Your task is to show every line in the listing below that includes "array".

########

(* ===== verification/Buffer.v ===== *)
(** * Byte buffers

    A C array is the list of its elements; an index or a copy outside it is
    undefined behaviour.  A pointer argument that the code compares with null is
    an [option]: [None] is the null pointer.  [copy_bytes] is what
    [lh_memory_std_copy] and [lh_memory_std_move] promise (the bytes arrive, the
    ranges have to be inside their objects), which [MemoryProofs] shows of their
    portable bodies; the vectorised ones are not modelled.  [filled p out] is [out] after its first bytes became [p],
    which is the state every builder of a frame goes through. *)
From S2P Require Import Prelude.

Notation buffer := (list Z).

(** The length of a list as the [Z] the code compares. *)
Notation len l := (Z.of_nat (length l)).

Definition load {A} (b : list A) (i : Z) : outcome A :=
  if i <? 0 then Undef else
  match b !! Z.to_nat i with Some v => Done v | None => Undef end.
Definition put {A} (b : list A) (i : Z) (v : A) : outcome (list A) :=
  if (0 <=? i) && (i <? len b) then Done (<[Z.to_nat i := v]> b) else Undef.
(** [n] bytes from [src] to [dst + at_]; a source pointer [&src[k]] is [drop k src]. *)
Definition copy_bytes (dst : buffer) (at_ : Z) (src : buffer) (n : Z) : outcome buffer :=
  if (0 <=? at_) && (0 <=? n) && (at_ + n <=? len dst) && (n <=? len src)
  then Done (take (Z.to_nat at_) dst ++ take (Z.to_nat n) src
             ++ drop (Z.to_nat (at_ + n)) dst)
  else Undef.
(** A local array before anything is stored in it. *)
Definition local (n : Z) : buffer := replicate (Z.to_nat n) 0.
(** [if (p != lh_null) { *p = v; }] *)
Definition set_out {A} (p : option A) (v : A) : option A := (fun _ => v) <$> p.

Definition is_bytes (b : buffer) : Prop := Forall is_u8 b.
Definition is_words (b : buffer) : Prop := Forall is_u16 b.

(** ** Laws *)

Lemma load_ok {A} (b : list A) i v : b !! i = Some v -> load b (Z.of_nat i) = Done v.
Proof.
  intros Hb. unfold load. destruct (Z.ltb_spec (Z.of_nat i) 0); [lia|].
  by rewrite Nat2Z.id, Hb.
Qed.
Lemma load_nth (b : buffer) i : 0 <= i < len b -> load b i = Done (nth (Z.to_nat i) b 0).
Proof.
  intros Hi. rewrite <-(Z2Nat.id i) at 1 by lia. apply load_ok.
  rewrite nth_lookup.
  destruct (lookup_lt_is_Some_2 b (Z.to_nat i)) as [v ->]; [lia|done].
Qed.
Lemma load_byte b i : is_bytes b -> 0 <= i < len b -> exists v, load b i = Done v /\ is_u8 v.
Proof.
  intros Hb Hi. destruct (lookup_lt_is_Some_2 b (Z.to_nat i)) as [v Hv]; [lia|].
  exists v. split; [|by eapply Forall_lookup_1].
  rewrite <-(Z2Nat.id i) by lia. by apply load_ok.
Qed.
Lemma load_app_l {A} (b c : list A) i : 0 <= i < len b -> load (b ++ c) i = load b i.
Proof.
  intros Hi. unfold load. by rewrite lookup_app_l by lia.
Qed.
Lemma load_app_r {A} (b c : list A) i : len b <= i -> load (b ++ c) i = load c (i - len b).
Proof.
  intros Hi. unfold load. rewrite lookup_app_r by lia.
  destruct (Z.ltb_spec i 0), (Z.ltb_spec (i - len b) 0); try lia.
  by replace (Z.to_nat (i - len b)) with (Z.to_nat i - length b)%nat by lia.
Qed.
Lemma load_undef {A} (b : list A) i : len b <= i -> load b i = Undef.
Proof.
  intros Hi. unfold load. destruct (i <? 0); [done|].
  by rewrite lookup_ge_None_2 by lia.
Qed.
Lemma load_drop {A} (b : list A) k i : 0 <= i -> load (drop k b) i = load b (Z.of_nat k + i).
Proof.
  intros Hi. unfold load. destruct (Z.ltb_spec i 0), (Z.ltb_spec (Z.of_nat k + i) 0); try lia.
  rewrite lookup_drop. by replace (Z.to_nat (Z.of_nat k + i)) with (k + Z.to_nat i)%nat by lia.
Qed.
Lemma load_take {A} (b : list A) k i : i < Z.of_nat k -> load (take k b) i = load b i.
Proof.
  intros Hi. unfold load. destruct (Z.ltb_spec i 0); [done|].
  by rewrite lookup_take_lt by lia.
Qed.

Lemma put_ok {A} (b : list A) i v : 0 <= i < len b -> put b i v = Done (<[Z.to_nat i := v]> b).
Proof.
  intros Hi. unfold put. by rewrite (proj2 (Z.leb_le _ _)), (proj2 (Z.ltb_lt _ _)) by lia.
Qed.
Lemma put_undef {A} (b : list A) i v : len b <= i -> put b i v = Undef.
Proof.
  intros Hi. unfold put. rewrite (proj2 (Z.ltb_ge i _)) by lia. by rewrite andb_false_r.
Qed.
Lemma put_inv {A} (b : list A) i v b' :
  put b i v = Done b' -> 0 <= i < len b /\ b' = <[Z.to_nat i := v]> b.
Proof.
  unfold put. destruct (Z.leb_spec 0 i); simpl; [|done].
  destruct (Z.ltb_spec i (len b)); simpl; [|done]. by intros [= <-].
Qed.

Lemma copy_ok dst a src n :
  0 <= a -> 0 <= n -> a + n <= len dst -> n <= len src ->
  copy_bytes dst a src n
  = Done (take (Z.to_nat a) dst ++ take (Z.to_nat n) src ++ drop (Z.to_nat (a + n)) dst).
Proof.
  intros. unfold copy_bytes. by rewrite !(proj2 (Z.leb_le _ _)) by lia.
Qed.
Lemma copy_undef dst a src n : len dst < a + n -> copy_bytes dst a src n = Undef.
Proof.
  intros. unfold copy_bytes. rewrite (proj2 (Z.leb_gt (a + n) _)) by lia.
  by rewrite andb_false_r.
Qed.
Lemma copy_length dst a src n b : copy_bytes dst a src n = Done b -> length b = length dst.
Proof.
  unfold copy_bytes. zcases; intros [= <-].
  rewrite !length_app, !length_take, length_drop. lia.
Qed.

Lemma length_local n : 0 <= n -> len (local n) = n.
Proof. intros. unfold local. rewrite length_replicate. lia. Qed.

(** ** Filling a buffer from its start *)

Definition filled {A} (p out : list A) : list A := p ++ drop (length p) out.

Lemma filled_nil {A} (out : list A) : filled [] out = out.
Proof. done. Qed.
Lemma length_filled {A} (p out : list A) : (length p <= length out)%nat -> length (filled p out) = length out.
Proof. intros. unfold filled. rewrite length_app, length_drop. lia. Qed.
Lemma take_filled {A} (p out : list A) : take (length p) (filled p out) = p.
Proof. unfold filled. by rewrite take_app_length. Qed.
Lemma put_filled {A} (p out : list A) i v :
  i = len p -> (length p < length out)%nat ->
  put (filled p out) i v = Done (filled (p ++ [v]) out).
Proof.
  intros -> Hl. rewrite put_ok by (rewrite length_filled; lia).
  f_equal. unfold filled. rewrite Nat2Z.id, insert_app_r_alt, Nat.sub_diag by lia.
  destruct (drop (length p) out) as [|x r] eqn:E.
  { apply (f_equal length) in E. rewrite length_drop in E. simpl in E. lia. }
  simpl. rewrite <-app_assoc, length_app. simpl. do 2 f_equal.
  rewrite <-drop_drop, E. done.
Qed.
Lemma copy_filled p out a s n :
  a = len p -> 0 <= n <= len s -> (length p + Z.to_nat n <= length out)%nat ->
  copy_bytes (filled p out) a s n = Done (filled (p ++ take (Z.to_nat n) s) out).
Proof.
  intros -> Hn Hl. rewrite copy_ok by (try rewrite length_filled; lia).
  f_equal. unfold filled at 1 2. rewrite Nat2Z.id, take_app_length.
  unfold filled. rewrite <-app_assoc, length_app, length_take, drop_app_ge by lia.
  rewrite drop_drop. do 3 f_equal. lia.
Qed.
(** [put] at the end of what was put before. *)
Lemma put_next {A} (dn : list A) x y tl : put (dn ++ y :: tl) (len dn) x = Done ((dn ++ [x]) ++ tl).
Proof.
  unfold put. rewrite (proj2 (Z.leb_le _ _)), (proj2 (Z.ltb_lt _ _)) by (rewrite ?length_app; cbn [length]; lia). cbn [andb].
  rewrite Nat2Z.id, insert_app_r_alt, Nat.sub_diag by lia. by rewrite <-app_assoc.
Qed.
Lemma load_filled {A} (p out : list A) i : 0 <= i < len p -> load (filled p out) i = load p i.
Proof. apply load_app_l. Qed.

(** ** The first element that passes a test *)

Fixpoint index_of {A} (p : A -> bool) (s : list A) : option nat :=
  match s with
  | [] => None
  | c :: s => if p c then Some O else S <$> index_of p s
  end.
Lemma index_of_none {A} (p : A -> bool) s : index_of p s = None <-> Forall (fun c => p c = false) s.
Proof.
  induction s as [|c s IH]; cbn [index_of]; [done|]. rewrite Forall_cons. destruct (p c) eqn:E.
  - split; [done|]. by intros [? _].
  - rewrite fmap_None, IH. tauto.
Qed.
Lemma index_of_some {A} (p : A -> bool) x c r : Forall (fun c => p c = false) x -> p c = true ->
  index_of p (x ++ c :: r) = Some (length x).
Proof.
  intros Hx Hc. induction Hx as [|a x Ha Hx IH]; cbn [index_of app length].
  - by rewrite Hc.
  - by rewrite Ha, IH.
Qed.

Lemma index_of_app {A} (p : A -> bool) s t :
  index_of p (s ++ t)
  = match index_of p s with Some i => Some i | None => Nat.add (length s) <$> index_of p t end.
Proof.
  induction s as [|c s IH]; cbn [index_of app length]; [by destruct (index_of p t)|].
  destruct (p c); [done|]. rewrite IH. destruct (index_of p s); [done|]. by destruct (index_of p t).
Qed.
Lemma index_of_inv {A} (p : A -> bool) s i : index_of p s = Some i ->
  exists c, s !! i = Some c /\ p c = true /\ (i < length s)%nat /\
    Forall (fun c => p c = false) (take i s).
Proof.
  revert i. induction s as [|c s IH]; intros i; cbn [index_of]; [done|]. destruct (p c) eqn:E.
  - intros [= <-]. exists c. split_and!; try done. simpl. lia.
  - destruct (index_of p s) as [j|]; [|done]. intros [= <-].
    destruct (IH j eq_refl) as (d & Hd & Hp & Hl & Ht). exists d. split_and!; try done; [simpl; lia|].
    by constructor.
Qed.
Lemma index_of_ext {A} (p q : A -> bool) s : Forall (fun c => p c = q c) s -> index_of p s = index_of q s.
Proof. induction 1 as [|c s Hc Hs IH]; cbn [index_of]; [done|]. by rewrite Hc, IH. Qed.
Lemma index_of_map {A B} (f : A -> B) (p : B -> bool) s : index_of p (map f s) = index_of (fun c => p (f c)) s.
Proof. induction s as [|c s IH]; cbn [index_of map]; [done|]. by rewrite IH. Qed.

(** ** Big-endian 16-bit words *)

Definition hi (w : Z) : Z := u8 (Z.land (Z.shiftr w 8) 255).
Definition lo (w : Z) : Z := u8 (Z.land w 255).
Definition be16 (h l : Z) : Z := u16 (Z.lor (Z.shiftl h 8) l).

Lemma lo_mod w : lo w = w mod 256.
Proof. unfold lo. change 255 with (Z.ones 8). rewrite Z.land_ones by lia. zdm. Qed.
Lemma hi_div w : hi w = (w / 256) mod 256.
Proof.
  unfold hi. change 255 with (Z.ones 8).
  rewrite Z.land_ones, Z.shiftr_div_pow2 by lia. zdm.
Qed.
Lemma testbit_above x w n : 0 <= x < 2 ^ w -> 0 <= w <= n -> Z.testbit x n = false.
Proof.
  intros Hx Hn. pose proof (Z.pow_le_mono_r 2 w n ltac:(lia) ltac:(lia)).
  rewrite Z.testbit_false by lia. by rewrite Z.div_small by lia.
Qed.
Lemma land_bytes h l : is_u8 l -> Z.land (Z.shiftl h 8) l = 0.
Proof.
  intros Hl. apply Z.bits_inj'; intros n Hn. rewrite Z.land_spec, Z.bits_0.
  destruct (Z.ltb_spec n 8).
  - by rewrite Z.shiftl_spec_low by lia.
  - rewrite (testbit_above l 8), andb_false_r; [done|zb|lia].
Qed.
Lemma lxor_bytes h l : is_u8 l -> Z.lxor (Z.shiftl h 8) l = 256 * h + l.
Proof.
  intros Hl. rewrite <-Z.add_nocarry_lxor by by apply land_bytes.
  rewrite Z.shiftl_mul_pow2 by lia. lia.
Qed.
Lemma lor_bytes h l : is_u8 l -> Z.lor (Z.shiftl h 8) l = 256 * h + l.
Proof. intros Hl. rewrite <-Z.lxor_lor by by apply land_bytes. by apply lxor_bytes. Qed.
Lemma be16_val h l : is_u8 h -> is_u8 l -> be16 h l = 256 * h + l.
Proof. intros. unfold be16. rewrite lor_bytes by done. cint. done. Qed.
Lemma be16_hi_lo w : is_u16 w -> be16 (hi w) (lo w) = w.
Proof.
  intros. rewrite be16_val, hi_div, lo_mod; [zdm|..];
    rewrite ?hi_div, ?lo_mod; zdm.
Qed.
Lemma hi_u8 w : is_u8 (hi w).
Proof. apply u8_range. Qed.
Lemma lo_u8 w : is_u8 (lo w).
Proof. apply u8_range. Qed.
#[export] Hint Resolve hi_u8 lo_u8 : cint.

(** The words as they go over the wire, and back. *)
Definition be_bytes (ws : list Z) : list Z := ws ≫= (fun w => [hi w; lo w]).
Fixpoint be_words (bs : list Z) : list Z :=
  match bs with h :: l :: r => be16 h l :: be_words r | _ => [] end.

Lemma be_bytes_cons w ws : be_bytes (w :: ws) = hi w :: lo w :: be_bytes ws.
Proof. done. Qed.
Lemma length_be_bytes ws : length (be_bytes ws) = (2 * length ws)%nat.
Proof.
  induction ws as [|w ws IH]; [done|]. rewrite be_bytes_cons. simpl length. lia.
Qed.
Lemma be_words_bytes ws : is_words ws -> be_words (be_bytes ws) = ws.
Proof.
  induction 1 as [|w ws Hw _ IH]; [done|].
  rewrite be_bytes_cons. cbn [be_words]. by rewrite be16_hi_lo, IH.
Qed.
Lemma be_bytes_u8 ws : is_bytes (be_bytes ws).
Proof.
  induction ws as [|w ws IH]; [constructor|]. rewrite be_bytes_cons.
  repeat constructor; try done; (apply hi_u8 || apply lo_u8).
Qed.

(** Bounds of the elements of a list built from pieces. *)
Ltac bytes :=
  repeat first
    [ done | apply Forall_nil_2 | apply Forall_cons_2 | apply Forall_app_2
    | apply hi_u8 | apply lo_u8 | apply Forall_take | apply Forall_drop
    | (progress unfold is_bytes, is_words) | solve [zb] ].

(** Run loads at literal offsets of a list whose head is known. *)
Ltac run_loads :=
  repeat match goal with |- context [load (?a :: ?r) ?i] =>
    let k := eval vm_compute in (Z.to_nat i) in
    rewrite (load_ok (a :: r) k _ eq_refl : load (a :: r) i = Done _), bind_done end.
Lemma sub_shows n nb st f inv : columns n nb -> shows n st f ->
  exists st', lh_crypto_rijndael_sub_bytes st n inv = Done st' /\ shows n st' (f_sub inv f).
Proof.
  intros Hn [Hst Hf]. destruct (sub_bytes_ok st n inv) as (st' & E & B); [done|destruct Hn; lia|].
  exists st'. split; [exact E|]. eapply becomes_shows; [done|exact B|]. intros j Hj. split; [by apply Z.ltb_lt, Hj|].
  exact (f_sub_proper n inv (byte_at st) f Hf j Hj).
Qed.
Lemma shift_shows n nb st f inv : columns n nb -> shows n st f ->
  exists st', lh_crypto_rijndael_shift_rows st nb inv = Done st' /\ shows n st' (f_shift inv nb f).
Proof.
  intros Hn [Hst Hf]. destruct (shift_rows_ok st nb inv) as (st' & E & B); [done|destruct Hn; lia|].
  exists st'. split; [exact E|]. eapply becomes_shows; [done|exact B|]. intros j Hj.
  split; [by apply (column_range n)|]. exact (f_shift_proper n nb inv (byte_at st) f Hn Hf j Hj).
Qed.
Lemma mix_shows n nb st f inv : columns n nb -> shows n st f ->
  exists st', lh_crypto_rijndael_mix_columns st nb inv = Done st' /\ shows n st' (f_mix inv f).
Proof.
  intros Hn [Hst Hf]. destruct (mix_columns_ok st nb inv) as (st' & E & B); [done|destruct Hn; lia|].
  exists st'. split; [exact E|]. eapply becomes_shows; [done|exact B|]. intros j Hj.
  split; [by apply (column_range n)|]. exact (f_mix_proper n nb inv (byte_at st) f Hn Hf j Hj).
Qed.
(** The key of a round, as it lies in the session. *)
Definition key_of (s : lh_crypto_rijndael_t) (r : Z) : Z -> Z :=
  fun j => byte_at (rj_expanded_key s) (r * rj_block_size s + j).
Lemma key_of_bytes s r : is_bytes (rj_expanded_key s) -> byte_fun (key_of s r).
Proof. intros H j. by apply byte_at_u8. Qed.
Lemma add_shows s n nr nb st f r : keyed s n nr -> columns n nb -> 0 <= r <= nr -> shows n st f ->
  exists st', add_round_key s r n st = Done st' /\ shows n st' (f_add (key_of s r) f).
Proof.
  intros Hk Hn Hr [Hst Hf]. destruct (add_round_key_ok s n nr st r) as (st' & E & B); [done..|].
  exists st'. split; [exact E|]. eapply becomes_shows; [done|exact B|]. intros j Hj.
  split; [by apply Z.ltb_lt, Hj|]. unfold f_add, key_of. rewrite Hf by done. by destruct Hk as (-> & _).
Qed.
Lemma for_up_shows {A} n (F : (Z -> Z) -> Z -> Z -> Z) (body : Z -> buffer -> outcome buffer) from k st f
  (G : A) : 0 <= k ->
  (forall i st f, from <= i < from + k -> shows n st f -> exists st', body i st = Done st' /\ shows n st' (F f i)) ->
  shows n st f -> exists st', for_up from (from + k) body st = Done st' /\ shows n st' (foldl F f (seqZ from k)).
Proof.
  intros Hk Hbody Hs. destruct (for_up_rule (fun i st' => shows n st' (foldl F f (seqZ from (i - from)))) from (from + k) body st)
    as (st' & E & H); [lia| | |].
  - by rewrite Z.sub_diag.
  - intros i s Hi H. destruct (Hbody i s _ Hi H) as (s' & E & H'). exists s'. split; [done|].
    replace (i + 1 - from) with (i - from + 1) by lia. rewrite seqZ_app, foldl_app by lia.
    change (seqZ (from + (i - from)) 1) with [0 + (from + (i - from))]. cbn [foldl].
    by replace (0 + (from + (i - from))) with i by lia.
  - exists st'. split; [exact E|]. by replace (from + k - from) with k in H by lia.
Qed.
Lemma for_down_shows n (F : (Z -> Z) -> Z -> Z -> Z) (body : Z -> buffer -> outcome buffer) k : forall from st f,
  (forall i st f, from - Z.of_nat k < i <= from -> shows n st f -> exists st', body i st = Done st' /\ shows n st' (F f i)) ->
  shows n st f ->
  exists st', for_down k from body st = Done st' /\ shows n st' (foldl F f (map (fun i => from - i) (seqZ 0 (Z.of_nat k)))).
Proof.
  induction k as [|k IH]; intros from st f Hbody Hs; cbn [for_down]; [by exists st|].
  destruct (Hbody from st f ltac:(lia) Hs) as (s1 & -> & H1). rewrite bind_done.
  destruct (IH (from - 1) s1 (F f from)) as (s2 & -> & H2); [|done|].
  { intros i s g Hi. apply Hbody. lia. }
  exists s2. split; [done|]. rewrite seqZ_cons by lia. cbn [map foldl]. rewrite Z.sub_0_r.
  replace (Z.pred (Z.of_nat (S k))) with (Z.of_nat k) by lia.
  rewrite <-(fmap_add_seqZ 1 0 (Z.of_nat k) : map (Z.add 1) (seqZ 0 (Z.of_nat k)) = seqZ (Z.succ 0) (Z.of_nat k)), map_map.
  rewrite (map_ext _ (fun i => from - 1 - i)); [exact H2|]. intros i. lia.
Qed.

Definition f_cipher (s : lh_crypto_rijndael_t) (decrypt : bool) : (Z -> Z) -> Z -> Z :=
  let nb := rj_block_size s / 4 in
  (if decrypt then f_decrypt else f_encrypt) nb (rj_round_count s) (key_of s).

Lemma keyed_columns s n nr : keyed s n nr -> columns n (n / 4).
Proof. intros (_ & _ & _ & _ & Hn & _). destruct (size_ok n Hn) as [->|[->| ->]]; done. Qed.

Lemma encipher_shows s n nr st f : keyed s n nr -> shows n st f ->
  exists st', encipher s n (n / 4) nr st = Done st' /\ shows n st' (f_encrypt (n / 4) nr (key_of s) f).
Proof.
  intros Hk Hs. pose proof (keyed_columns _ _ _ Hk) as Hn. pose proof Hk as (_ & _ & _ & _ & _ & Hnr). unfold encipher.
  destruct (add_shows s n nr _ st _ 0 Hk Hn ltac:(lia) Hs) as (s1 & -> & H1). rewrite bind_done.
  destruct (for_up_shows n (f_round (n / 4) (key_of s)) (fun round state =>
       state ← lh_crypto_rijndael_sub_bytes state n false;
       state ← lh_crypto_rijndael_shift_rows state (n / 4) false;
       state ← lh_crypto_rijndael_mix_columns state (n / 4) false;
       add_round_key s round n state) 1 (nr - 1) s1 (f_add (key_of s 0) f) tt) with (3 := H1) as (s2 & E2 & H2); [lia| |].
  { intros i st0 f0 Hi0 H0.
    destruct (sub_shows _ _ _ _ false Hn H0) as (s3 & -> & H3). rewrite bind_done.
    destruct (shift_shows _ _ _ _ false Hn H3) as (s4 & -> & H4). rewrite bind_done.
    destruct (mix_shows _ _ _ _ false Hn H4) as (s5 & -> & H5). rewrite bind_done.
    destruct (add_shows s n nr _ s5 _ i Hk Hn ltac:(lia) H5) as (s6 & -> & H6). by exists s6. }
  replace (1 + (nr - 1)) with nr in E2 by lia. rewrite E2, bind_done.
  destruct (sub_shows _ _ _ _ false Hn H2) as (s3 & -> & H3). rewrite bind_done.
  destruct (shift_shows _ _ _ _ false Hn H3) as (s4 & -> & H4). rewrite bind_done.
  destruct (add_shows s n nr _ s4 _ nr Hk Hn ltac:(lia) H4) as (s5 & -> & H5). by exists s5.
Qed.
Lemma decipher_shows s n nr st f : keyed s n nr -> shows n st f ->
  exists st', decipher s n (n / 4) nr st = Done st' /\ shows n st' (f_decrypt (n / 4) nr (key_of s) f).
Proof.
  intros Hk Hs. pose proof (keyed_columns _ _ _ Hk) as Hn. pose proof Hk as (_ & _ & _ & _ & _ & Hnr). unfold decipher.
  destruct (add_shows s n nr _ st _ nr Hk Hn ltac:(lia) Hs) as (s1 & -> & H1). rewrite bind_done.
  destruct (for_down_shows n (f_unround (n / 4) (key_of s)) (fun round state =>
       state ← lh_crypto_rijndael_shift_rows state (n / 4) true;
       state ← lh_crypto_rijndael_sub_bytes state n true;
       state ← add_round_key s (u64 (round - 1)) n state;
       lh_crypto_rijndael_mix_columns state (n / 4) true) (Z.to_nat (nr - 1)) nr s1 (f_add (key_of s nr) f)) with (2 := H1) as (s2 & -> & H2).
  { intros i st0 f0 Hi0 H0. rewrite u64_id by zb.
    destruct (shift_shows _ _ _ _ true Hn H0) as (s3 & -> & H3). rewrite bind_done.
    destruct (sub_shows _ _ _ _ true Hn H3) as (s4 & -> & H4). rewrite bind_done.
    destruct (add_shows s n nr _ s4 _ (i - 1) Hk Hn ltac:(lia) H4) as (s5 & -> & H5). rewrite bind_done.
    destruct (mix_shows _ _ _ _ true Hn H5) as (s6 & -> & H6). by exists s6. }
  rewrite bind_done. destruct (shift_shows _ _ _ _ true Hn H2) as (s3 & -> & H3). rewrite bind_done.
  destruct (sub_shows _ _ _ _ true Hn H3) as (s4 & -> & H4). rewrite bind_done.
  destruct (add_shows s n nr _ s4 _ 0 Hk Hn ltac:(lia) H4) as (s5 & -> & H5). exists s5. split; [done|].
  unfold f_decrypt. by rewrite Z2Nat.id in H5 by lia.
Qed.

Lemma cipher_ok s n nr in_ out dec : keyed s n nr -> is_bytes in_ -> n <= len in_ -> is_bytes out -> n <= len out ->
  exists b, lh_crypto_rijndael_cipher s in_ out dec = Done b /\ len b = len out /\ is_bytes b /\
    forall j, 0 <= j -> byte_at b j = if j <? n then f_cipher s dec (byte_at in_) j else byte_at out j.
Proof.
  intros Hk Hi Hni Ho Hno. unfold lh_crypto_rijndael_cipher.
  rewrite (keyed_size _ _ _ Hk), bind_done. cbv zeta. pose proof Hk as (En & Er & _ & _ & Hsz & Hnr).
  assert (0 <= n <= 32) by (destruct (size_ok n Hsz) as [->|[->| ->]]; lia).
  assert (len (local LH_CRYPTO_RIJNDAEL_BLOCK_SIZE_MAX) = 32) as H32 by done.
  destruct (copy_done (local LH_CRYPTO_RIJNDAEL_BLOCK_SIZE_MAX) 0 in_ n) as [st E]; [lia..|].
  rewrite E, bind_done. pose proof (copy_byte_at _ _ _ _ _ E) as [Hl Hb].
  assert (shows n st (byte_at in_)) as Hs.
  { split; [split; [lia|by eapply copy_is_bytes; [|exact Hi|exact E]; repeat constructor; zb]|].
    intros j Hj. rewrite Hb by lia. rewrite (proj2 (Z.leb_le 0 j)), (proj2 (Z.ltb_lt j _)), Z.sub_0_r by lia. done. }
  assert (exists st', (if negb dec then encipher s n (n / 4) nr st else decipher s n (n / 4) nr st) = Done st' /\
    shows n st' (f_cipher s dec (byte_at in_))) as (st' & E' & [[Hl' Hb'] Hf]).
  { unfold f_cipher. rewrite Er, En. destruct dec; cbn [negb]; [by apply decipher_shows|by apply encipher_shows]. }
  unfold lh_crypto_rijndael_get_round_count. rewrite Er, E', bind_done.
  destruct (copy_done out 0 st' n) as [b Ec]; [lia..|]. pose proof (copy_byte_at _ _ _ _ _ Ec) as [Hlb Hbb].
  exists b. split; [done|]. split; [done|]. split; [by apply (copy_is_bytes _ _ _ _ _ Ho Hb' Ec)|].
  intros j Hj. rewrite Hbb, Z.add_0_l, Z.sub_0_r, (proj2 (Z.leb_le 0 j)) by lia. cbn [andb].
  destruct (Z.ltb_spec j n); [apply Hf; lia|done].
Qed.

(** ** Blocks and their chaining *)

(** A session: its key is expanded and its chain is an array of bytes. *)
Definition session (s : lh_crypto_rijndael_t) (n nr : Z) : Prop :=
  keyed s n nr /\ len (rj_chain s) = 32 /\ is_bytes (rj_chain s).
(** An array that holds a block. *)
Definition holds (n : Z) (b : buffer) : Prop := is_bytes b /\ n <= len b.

########

Finished task
    A C array is the list of its elements; an index or a copy outside it is
(** A local array before anything is stored in it. *)
(** A session: its key is expanded and its chain is an array of bytes. *)
(** An array that holds a block. *)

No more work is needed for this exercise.